The intrinsic charge and spin conductivities of doped graphene in the Fermi-Liquid regime

TL;DR

This paper investigates the charge and spin conductivities of doped graphene in the hydrodynamic regime, revealing that graphene exhibits effective Galilean invariance at various temperatures, with divergent charge conductivity as temperature approaches zero.

Contribution

It provides a theoretical calculation of charge and spin conductivities in doped graphene considering electron-electron interactions, highlighting its hydrodynamic behavior and effective Galilean invariance.

Findings

Charge conductivity diverges as T approaches 0.

Spin conductivity remains finite at low temperatures.
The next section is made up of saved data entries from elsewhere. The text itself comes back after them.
Lemma filter_none {A} (P : A -> Prop) `{!forall x, Decision (P x)} (l : list A) :
  (forall x, x ∈ l -> ~ P x) -> filter P l = [].
Proof.
  induction l as [|x l IH]; intros Hall; [done |].
  rewrite filter_cons_False by (apply Hall; left).
  apply IH. intros y Hy. apply Hall. now right.
Qed.

(** The loop adds one row per non-empty keyword, under keys that were free,
    and touches nothing else. *)
Lemma add_keywords_spec t creator keywords : forall w,
  exists w',
    for_each keywords (add_keyword t creator) w = Some (tt, w')
    /\ task_table w' = task_table w
    /\ attempt_table w' = attempt_table w
    /\ clock w' = clock w /\ ticks w' = ticks w
    /\ TASK_ATTEMPT_EXPIRATION_DURATION w' = TASK_ATTEMPT_EXPIRATION_DURATION w
    /\ (forall k kw, keyword_table w !! k = Some kw -> keyword_table w' !! k = Some kw)
    /\ (forall k kw, keyword_table w' !! k = Some kw ->
          keyword_table w !! k = Some kw \/ keyword_task kw = task_id t)
    /\ (snd <$> map_to_list (keyword_table w'))
       ≡ₚ (new_keyword t creator <$> filter (fun s => s <> EmptyString) keywords)
          ++ (snd <$> map_to_list (keyword_table w)).
Proof.
  induction keywords as [|x l IH]; intros w.
  - exists w. simpl. repeat split; auto.
  - cbn [for_each]. unfold bind at 1, add_keyword at 1.
    destruct (String.length x =? 0)%nat eqn:Hlen; cbn [negb].
    + (* an empty keyword is skipped *)
      apply Nat.eqb_eq, length_zero_empty in Hlen.
      destruct (IH w) as (w' & Hrun & H). exists w'.
      split; [exact Hrun |]. rewrite filter_cons_False by tauto. exact H.
    + apply Nat.eqb_neq in Hlen. rewrite length_zero_empty in Hlen.
      set (m := keyword_table w).
      set (i := fresh (dom m)).
      assert (m !! i = None) as Hi by (apply not_elem_of_dom, is_fresh).
      unfold keyword_set_create. fold m i.
      set (w1 := with_keyword_table _ w).
      destruct (IH w1)
        as (w' & Hrun & Htt & Hat & Hck & Htk & Hdur & Hold & Honly & Hnew).
      exists w'. split; [exact Hrun |].
      repeat (split; [assumption |]). split; [| split].
      * intros k kw Hk. apply Hold. unfold w1. simpl.
        rewrite lookup_insert_ne; [exact Hk |]. intros <-. fold m in Hk. congruence.
      * intros k kw Hk. destruct (Honly k kw Hk) as [Hk1 | Hk1]; [| now right].
        unfold w1 in Hk1. simpl in Hk1.
        apply lookup_insert_Some in Hk1 as [[_ <-] | [_ Hk1]]; [now right | now left].
      * rewrite Hnew, filter_cons_True by exact Hlen.
        unfold w1. simpl. fold m.
        rewrite (map_to_list_insert m i _ Hi). simpl.
        symmetry. apply Permutation_middle.
Qed.
Lemma checkout_empty_cart_witness :
  let rq := {| rq_userId := Some "user-2"; rq_cartSession := None;
               rq_email := "x@example.com"; rq_phone := None;
               rq_shippingAddress := Sample.address; rq_discountCode := None;
               rq_notes := None |} in
  checkout Sample.stripe Sample.round Sample.env rq Sample.world
  = (Done (CheckoutRejected 400 EmptyCartError), Sample.world).
Proof. apply checkout_empty_cart. reflexivity. Defined.

(** ** Stock *)





(** ** Signature check *)

(** C5. A webhook request whose signature does not verify against the
    webhook secret is answered with status 400 and leaves the whole store as
    it was: no order, stock, discount-usage or cart row changes. *)
Theorem stripeWebhook_bad_signature stripe webhookSecret body sig w :
  webhooks_constructEvent stripe body sig webhookSecret = None →
  stripeWebhook stripe webhookSecret body sig w = (Done (WebhookError 400), w).
Proof. intros Hsig. unfold stripeWebhook. by rewrite Hsig. Qed.

Lemma stripeWebhook_bad_signature_witness :
  stripeWebhook Sample.stripe Sample.secret "order-1" "forged"
    (Sample.ordered None)
  = (Done (WebhookError 400), Sample.ordered None).
Proof. apply stripeWebhook_bad_signature. reflexivity. Defined.

(** ** Case mapping *)

(** *** The codec *)

Lemma byte_range c : 0 ≤ byte c < 256.
Proof.
  unfold byte. pose proof (N_ascii_bounded c) as H. lia.
Qed.

Lemma byte_char b : 0 ≤ b < 256 → byte (char b) = b.
Proof.
  intros Hb. unfold byte, char. rewrite N_ascii_embedding by lia. lia.
Qed.

Lemma append_assoc (s1 s2 s3 : string) : (s1 +:+ s2) +:+ s3 = s1 +:+ (s2 +:+ s3).
Proof.
  induction s1 as [|c s1 IH]; [done|].
  change (String c ((s1 +:+ s2) +:+ s3) = String c (s1 +:+ (s2 +:+ s3))).
  by rewrite IH.
Qed.

Lemma append_String c (s t : string) : String c s +:+ t = String c (s +:+ t).
Proof. done. Qed.

Lemma append_empty (t : string) : EmptyString +:+ t = t.
Proof. done. Qed.

Lemma encode_app l1 l2 : encode (l1 ++ l2) = encode l1 +:+ encode l2.
Proof.
  induction l1 as [|cp l1 IH]; [done|].
  change (encode1 cp +:+ encode (l1 ++ l2) = (encode1 cp +:+ encode l1) +:+ encode l2).
  by rewrite IH, append_assoc.
Qed.

Lemma decode_encode1 cp s :
  isScalar cp = true → decode (encode1 cp +:+ s) = cp :: decode s.
Proof.
  unfold isScalar, isSurrogate. intros Hcp.
  apply andb_true_iff in Hcp as [Hcp Hsur]. apply andb_true_iff in Hcp as [H0 Hmax].
  apply Z.leb_le in H0, Hmax. apply negb_true_iff, andb_false_iff in Hsur.
  rewrite !Z.leb_gt in Hsur.
  unfold encode1.
  destruct (cp <? 0x80) eqn:H1; [apply Z.ltb_lt in H1|apply Z.ltb_ge in H1].
  { rewrite !append_String, append_empty. cbn [decode]. rewrite byte_char by lia.
    by rewrite (proj2 (Z.ltb_lt _ _) H1). }
  destruct (cp <? 0x800) eqn:H2; [apply Z.ltb_lt in H2|apply Z.ltb_ge in H2].
  { rewrite !append_String, append_empty. cbn [decode].
    pose proof (Z.div_mod cp 64 ltac:(lia)) as Hdm.
    pose proof (Z.mod_pos_bound cp 64 ltac:(lia)) as Hm.
    rewrite !byte_char by lia.
    rewrite (proj2 (Z.ltb_ge _ _)) by lia.
    unfold decode2, isContinuation.
    rewrite !(proj2 (Z.leb_le _ _)) by lia. cbn [andb]. f_equal. lia. }
  destruct (cp <? 0x10000) eqn:H3; [apply Z.ltb_lt in H3|apply Z.ltb_ge in H3].
  { rewrite !append_String, append_empty. cbn [decode].
    pose proof (Z.div_mod cp 64 ltac:(lia)) as Hdm.
    pose proof (Z.mod_pos_bound cp 64 ltac:(lia)) as Hm.
    pose proof (Z.div_mod (cp / 64) 64 ltac:(lia)) as Hdm'.
    pose proof (Z.mod_pos_bound (cp / 64) 64 ltac:(lia)) as Hm'.
    assert (cp / 4096 = cp / 64 / 64) as Hq by (rewrite Z.div_div by lia; done).
    rewrite !byte_char by lia.
    rewrite (proj2 (Z.ltb_ge _ _)) by lia.
    unfold decode2. rewrite (proj2 (Z.leb_gt (0xE0 + cp / 4096) 0xDF)) by lia.
    rewrite andb_false_r. cbn [andb].
    unfold decode3, isContinuation, isSurrogate.
    assert ((0xE0 + cp / 4096 - 0xE0) * 4096 + (0x80 + (cp / 64) mod 64 - 0x80) * 64
            + (0x80 + cp mod 64 - 0x80) = cp) as -> by lia.
    rewrite !(proj2 (Z.leb_le _ _)) by lia. cbn [andb].
    destruct (0xD800 <=? cp) eqn:Hs1; cbn [andb negb]; [|done].
    destruct (cp <=? 0xDFFF) eqn:Hs2; cbn [negb]; [|done].
    apply Z.leb_le in Hs1, Hs2. lia. }
  rewrite !append_String, append_empty. cbn [decode].
  pose proof (Z.div_mod cp 64 ltac:(lia)) as Hdm.
  pose proof (Z.mod_pos_bound cp 64 ltac:(lia)) as Hm.
  pose proof (Z.div_mod (cp / 64) 64 ltac:(lia)) as Hdm'.
  pose proof (Z.mod_pos_bound (cp / 64) 64 ltac:(lia)) as Hm'.
  pose proof (Z.div_mod (cp / 4096) 64 ltac:(lia)) as Hdm''.
  pose proof (Z.mod_pos_bound (cp / 4096) 64 ltac:(lia)) as Hm''.
  assert (cp / 4096 = cp / 64 / 64) as Hq by (rewrite Z.div_div by lia; done).
  assert (cp / 262144 = cp / 4096 / 64) as Hq' by (rewrite Z.div_div by lia; done).
  rewrite !byte_char by lia.
  rewrite (proj2 (Z.ltb_ge _ _)) by lia.
  unfold decode2. rewrite (proj2 (Z.leb_gt (0xF0 + cp / 262144) 0xDF)) by lia.
  rewrite andb_false_r. cbn [andb].
  unfold decode3. rewrite (proj2 (Z.leb_gt (0xF0 + cp / 262144) 0xEF)) by lia.
  rewrite andb_false_r. cbn [andb].
  unfold decode4, isContinuation.
  assert ((0xF0 + cp / 262144 - 0xF0) * 262144 + (0x80 + (cp / 4096) mod 64 - 0x80) * 4096
          + (0x80 + (cp / 64) mod 64 - 0x80) * 64 + (0x80 + cp mod 64 - 0x80) = cp)
    as -> by lia.
  by rewrite !(proj2 (Z.leb_le _ _)) by lia.
Qed.

Lemma decode_encode l :
  Forall (λ cp, isScalar cp = true) l → decode (encode l) = l.
Proof.
  induction 1 as [|cp l Hcp _ IH]; [done|]. cbn [encode].
  by rewrite decode_encode1, IH.
Qed.

Lemma decode2_scalar b0 b1 cp :
  0 ≤ b0 < 256 → 0 ≤ b1 < 256 → decode2 b0 b1 = Some cp → isScalar cp = true.
Proof.
  unfold decode2, isContinuation. intros H0 H1. case_match eqn:Hc; [|done].
  intros [= <-]. repeat (apply andb_true_iff in Hc as [Hc ?]).
  rewrite ?Z.leb_le in *. unfold isScalar, isSurrogate.
  rewrite !(proj2 (Z.leb_le _ _)) by lia. cbn [andb].
  by rewrite (proj2 (Z.leb_gt _ _)) by lia.
Qed.
(** [str.lower] on one character: A-Z, and the Latin-1 capitals
    U+00C0..U+00DE without the multiplication sign U+00D7. *)
Definition lower_char (c : ascii) : ascii :=
  if in_range 65 90 c || (in_range 192 222 c && negb (code c =? 215)%N)
  then ascii_of_N (code c + 32)
  else c.

(** [str.upper] on one character whose capital is below 256. *)
Definition upper_char (c : ascii) : ascii :=
  if in_range 97 122 c || (in_range 224 254 c && negb (code c =? 247)%N)
  then ascii_of_N (code c - 32)
  else c.

Fixpoint lower (s : string) : string :=
  match s with
  | EmptyString => EmptyString
  | String c s' => String (lower_char c) (lower s')
  end.

Fixpoint lstrip (s : string) : string :=
  match s with
  | EmptyString => EmptyString
  | String c s' => if isspace c then lstrip s' else s
  end.

(** Drop the trailing characters that satisfy [p]. *)
Fixpoint rstrip_with (p : ascii → bool) (s : string) : string :=
  match s with
  | EmptyString => EmptyString
  | String c s' =>
      match rstrip_with p s' with
      | EmptyString => if p c then EmptyString else String c EmptyString
      | r => String c r
      end
  end.

Definition rstrip : string → string := rstrip_with isspace.

(** [s.strip()] *)
Definition strip (s : string) : string := rstrip (lstrip s).

(** [s.capitalize()]: first character upper-cased, the rest lower-cased. *)
Definition capitalize (s : string) : string :=
  match s with
  | EmptyString => EmptyString
  | String c s' => String (upper_char c) (lower s')
  end.

(** [s.startswith(p)] *)
Definition startswith (s p : string) : bool := String.prefix p s.
Lemma missing_metric_is_skipped_witness :
  (analyze quiet_backend (10, 6)%Z chart_block sample_class_data
           class_metrics).2
  = (analyze quiet_backend (10, 6)%Z chart_block sample_class_data
             (["SumCyclomatic"] ++
              ["PercentLackOfCohesion"; "CountClassDerived";
               "CountClassCoupled"; "CountDeclMethod"; "CountLineCode"])).2.
Proof.
  change class_metrics with
    (["SumCyclomatic"] ++ "MaxInheritanceTree" ::
     ["PercentLackOfCohesion"; "CountClassDerived"; "CountClassCoupled";
      "CountDeclMethod"; "CountLineCode"]).
  apply (missing_metric_is_skipped quiet_backend (10, 6)%Z chart_block
           sample_class_data ["SumCyclomatic"] "MaxInheritanceTree").
  vm_compute. reflexivity.
Defined.

Lemma chart_failure_is_isolated_witness :
  (analyze (failing_backend "SumCyclomatic") (10, 6)%Z chart_block
           sample_class_data ["SumCyclomatic"; "PercentLackOfCohesion"]).2
  = Completed /\
  In (Draw (SaveFig "outputs/PercentLackOfCohesion_boxplot.png" (Some 300%Z)
                    "tight"))
     (analyze (failing_backend "SumCyclomatic") (10, 6)%Z chart_block
              sample_class_data ["SumCyclomatic"; "PercentLackOfCohesion"]).1.
Proof.
  edestruct (chart_failure_is_isolated (failing_backend "SumCyclomatic")
               (10, 6)%Z chart_block sample_class_data "SumCyclomatic"
               ["PercentLackOfCohesion"]) as [_ Hrun].
  1-4: vm_compute; reflexivity.
  rewrite Hrun. split.
  - vm_compute. reflexivity.
  - apply in_or_app. right. vm_compute. tauto.
Defined.

(** C10, as the claim words it, fails when the failure is raised by
    [plt.figure], which both copies of the script call just before the
    [try]: on the sample, with a backend that cannot open the figure of
    SumCyclomatic, the exception is not caught, the run stops there without
    a single call drawn, and the next metric the table has,
    PercentLackOfCohesion, is never reported. *)
Lemma figure_failure_stops_run :
  let failed :=
    analyze (no_display_backend "SumCyclomatic") (10, 6)%Z chart_block
            sample_class_data class_metrics in
  failed.2 = Uncaught "no display" /\
  has_column "PercentLackOfCohesion" (columns sample_class_data) = true /\
  ~ In (Print (Py.nl +:+ "--- PercentLackOfCohesion ---")) failed.1 /\
  (forall c, ~ In (Draw c) failed.1) /\
  (analyze (no_display_backend "SumCyclomatic") (8, 5)%Z chart_block_basic
           sample_class_data class_metrics).2 = Uncaught "no display".
Proof.
  split_and!; try (by vm_compute).
  - vm_compute. intuition discriminate.
  - intros c. vm_compute. intuition discriminate.
Qed.


(** ** Whole runs *)

(** A file that cannot be read stops the run before anything is printed. *)
Lemma missing_file_is_fatal read_csv backend :
  all_data read_csv = None ->
  script read_csv backend = ([MakeDirs "outputs"], Uncaught "read_csv") /\
  script_basic read_csv backend = ([MakeDirs "outputs"], Uncaught "read_csv").
Proof. intros H. unfold script, script_basic. by rewrite H. Qed.

(** On the sample both copies of the script run to their end, with and
    without a failing [savefig]. *)
Example sample_runs_complete :
  (script sample_disk quiet_backend).2 = Completed /\
  (script_basic sample_disk quiet_backend).2 = Completed /\
  (script sample_disk (failing_backend "SumCyclomatic")).2 = Completed /\
  (script_basic sample_disk (failing_backend "SumCyclomatic")).2 = Completed.
Proof. split_and!; by vm_compute. Qed.

(** A metric column of dtype object stops the run at the summary of the
    first metric concerned, after its heading: so do files without rows,
    and so does a text cell in a row that is not even a class row. *)
Example object_column_stops_run :
  (script header_only_disk quiet_backend).2 = Uncaught "KeyError" /\
  (script text_cell_disk quiet_backend).2 = Uncaught "KeyError" /\
  last (script text_cell_disk quiet_backend).1
    = Some (Print (Py.nl +:+ "--- SumCyclomatic ---")).
Proof. split_and!; by vm_compute. Qed.

(** * Further properties of the script *)

(** ** What duplicate removal keeps *)

Lemma cell_eqb_refl a : cell_eqb a a = true.
Proof.
  destruct a; simpl; [done | apply Qeq_bool_refl | apply String.eqb_refl].
Qed.

Lemma cell_eqb_sym a b : cell_eqb a b = cell_eqb b a.
Proof.
  destruct a, b; simpl; try done; [apply Qeq_bool_comm | apply String.eqb_sym].
Qed.

Lemma row_eqb_refl cols r : row_eqb cols r r = true.
Proof. apply forallb_forall. intros c _. apply cell_eqb_refl. Qed.

Lemma row_eqb_sym cols r s : row_eqb cols r s = row_eqb cols s r.
Proof.
  unfold row_eqb. induction cols as [|c cols IH]; simpl; [done|].
  by rewrite IH, cell_eqb_sym.
Qed.

Lemma dedup_from_sublist cols seen rs : dedup_from cols seen rs `sublist_of` rs.
Proof.
  revert seen; induction rs as [|r rs IH]; intros seen; simpl; [done|].
  destruct (existsb (row_eqb cols r) seen).
  - by apply sublist_cons.
  - by apply sublist_skip.
Qed.

Lemma dedup_from_covers cols seen rs r :
  In r rs ->
  (exists s, In s seen /\ row_eqb cols r s = true) \/
  (exists s, In s (dedup_from cols seen rs) /\ row_eqb cols r s = true).
Proof.
  revert seen; induction rs as [|r0 rs IH]; intros seen Hin; [done|].
  simpl. destruct (existsb (row_eqb cols r0) seen) eqn:Hex.
  - destruct Hin as [<-|Hin]; [|by apply IH].
    left. apply existsb_exists in Hex as (s & Hs & Heq). by exists s.
  - destruct Hin as [<-|Hin].
    + right. exists r0. split; [by left | apply row_eqb_refl].
    + destruct (IH (r0 :: seen) Hin) as [(s & [<-|Hs] & Heq)|(s & Hs & Heq)].
      * right. exists r0. split; [by left | done].
      * left. by exists s.
      * right. exists s. split; [by right | done].
Qed.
Graphene behaves as an effectively Galilean invariant system.

Abstract

The experimental availability of ultra-high-mobility samples of graphene opens the possibility to realize and study experimentally the "hydrodynamic" regime of the electron liquid. In this regime the rate of electron-electron collisions is extremely high and dominates over the electron-impurity and electron-phonon scattering rates, which are therefore neglected. The system is brought to a local quasi-equilibrium described by a set of smoothly varying (in space and time) functions, {\it i.e.} the density, the velocity field and the local temperature. In this paper we calculate the charge and spin conductivities of doped graphene due solely to electron-electron interactions. We show that, in spite of the linear low-energy band dispersion, graphene behaves in a wide range of temperatures as an effectively Galilean invariant system: the charge conductivity diverges in the limit $T \to 0$, while the spin conductivity remains finite. These results pave the way to the description of charge transport in graphene in terms of Navier-Stokes equations.